**TASK TO CARRY OUT:** Output only the lines below from the one containing "eapply read_raw_value_shorter ]." to the one containing "destruct (decode_field callback", exactly as written, both ends kept.

━━ DATA SHOWN

Lemma substream_shorter buf b rest :
  pb_make_string_substream buf = Some (b, rest) → (length rest <= length buf)%nat.
Proof using.
  unfold pb_make_string_substream. intros H. unbind. apply pb_decode_varint32_shorter in H.
  rewrite length_drop. lia.
Qed.

Lemma pb_dec_varint_shorter f buf z rest :
  pb_dec_varint f buf = Some (z, rest) → (length rest <= length buf)%nat.
Proof using.
  unfold pb_dec_varint, pb_decode_svarint, pb_decode_varint. intros H.
  destruct (f_ltype f); cbv zeta in H; unbind;
    match goal with H : decode_varint_loop _ _ _ = _ |- _ => apply decode_varint_loop_shorter in H; lia end.
Qed.

Lemma basic_field_shorter wt f o v buf v' rest :
  decode_basic_field wt f o v buf = Some (v', rest) → (length rest <= length buf)%nat.
Proof using.
  unfold decode_basic_field, pb_decode_bool, pb_decode_fixed32, pb_decode_fixed64, pb_dec_bytes, pb_dec_string,
    pb_dec_fixed_length_bytes, pb_dec_submessage. intros H.
  destruct (f_ltype f); cbv zeta in H; unbind;
    repeat match goal with
    | H : pb_decode_varint32 _ = _ |- _ => apply pb_decode_varint32_shorter in H
    | H : pb_read _ _ = _ |- _ => apply pb_read_shorter in H
    | H : pb_dec_varint _ _ = _ |- _ => apply pb_dec_varint_shorter in H
    | H : pb_make_string_substream _ = _ |- _ => apply substream_shorter in H
    end; lia.
Qed.

Lemma any_field_shorter callback wt f o sl n buf sl' n' rest :
  decode_field callback wt f o sl n buf = Some (sl', n', rest) → (length rest <= length buf)%nat.
Proof using.
  assert (∀ count items count' items' rest', decode_repeated wt f o count items buf = Some (count', items', rest') →
    (length rest' <= length buf)%nat) as Hrep.
  { unfold decode_repeated. intros count items count' items' rest' H. unbind.
    - by eapply substream_shorter.
    - by eapply basic_field_shorter. }
  unfold decode_field, decode_static_field, decode_callback_field. intros H.
  destruct (f_atype f); [destruct (f_htype f)|]; destruct sl; try done; unbind;
    solve [ by eapply basic_field_shorter | by eapply Hrep | by eapply substream_shorter
          | by eapply pb_skip_field_shorter | by eapply read_raw_value_shorter ].
Qed.

(** The fuel [pb_decode_inner] passes is enough: more changes nothing. *)
Lemma inner_loop_fuel callback flags (l : list (field * option message_ops)) k1 k2 lo m buf :
  (length buf <= k1)%nat → (length buf <= k2)%nat →
  inner_loop k1 callback flags l lo m buf = inner_loop k2 callback flags l lo m buf.
Proof using.
  revert k2 lo m buf. induction k1 as [|k1 IH]; intros k2 lo m buf H1 H2.
  { destruct buf; cbn in H1; [|lia]. by destruct k2. }
  destruct buf as [|b buf]; [by destruct k2|]. destruct k2 as [|k2]; [cbn in H2; lia|].
  cbn [inner_loop]. destruct (pb_decode_tag (b :: buf)) as [[[wt tag] s1]|] eqn:Ht; [|done].
  apply pb_decode_tag_shorter in Ht. cbn [mbind option_bind]. cbn in H1, H2, Ht.
  destruct (tag =? 0); [done|]. destruct (find_by_tag l tag) as [i|].
  - destruct (l !! i) as [[f o]|]; [|done]. cbn [mbind option_bind].
    destruct (track_fixed i f lo) as [lo1|]; [|done]. cbn [mbind option_bind].
    destruct (m !! f_member f) as [sl|]; [|done]. cbn [mbind option_bind].
    destruct (decode_field callback wt f o sl _ s1) as [[[sl' n'] s2]|] eqn:Hf; [|done]. cbn [mbind option_bind].
    apply any_field_shorter in Hf. apply IH; lia.
  - destruct (pb_skip_field wt s1) as [s2|] eqn:Hs; [|done]. cbn [mbind option_bind].
    apply pb_skip_field_shorter in Hs. apply IH; lia.
Qed.

Lemma inner_loop_shorter callback flags (l : list (field * option message_ops)) k lo m buf m' rest :
  inner_loop k callback flags l lo m buf = Some (m', rest) → (length rest <= length buf)%nat.
Proof using.
  assert (∀ lo m rest0, finish l lo m rest0 = Some (m', rest) → rest = rest0) as Hfin.
  { unfold finish. intros lo0 m0 rest0 H. by unbind. }
  revert lo m buf. induction k as [|k IH]; intros lo m buf H;
    (destruct buf as [|b buf]; cbn [inner_loop] in H; [by apply Hfin in H as ->|]); [done|].
  apply bind_Some in H as ([[wt tag] s1] & Ht & H). apply pb_decode_tag_shorter in Ht.
  destruct (tag =? 0); [destruct (negb _); [apply Hfin in H as ->; lia|done]|].
  destruct (find_by_tag l tag) as [i|].
  - apply bind_Some in H as ([f o] & _ & H). apply bind_Some in H as (lo1 & _ & H). cbv zeta in H.
    apply bind_Some in H as (sl & _ & H). apply bind_Some in H as ([[sl' n'] s2] & Hd & H).
    apply any_field_shorter in Hd. apply IH in H. lia.
  - apply bind_Some in H as (s2 & Hs & H). apply pb_skip_field_shorter in Hs. apply IH in H. lia.
Qed.

Lemma ops_shorter d flags m buf m' rest :
  op_decode (ops (Mem := Mem) d) flags m buf = Some (m', rest) → (length rest <= length buf)%nat.
Proof using.
  destruct d as [l def callback]. cbn [ops op_decode message_ops_of]. unfold pb_decode_inner.
  intros (m0 & _ & H)%bind_Some. by apply inner_loop_shorter in H.
Qed.
End Shorter.

(** * What the encoder wrote, the decoder reads back *)
Lemma lor_byte x y n : 0 <= x < 2 ^ n → 0 <= n → Z.lor x (Z.shiftl y n) = x + 2 ^ n * y.
Proof using. intros Hx Hn. rewrite lor_shiftl_add by lia. lia. Qed.

(** Bytes put together with shifts, innermost first. *)
Ltac lor_bytes :=
  repeat match goal with |- context [?x mod 256] =>
    let b := fresh "b" in pose proof (Z.mod_pos_bound x 256 eq_refl); set (b := x mod 256) in * end;
  repeat match goal with |- context [Z.lor ?x (Z.shiftl ?y ?n)] =>
    lazymatch x with context [Z.lor] => fail | _ => rewrite (lor_byte x y n) by lia end end.

Lemma read_fixed32 z rest :
  0 <= z < 2 ^ 32 → pb_decode_fixed32 (le_bytes 4 z ++ rest) = Some (z, rest).
Proof using.
  intros Hz. unfold pb_decode_fixed32. pose proof (pb_read_app (le_bytes 4 z) rest) as Hr.
  rewrite le_bytes_length in Hr. rewrite Hr. cbn [mbind option_bind]. do 2 f_equal.
  pose proof (le_value_bytes 4 z Hz) as E. cbn [le_bytes le_value] in E. cbn [le_bytes nth]. lor_bytes. lia.
Qed.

━━━━

**PROBLEM SOLUTION:**
          | by eapply pb_skip_field_shorter | by eapply read_raw_value_shorter ].
Qed.

(** The fuel [pb_decode_inner] passes is enough: more changes nothing. *)
Lemma inner_loop_fuel callback flags (l : list (field * option message_ops)) k1 k2 lo m buf :
  (length buf <= k1)%nat → (length buf <= k2)%nat →
  inner_loop k1 callback flags l lo m buf = inner_loop k2 callback flags l lo m buf.
Proof using.
  revert k2 lo m buf. induction k1 as [|k1 IH]; intros k2 lo m buf H1 H2.
  { destruct buf; cbn in H1; [|lia]. by destruct k2. }
  destruct buf as [|b buf]; [by destruct k2|]. destruct k2 as [|k2]; [cbn in H2; lia|].
  cbn [inner_loop]. destruct (pb_decode_tag (b :: buf)) as [[[wt tag] s1]|] eqn:Ht; [|done].
  apply pb_decode_tag_shorter in Ht. cbn [mbind option_bind]. cbn in H1, H2, Ht.
  destruct (tag =? 0); [done|]. destruct (find_by_tag l tag) as [i|].
  - destruct (l !! i) as [[f o]|]; [|done]. cbn [mbind option_bind].
    destruct (track_fixed i f lo) as [lo1|]; [|done]. cbn [mbind option_bind].
    destruct (m !! f_member f) as [sl|]; [|done]. cbn [mbind option_bind].
    destruct (decode_field callback wt f o sl _ s1) as [[[sl' n'] s2]|] eqn:Hf; [|done]. cbn [mbind option_bind].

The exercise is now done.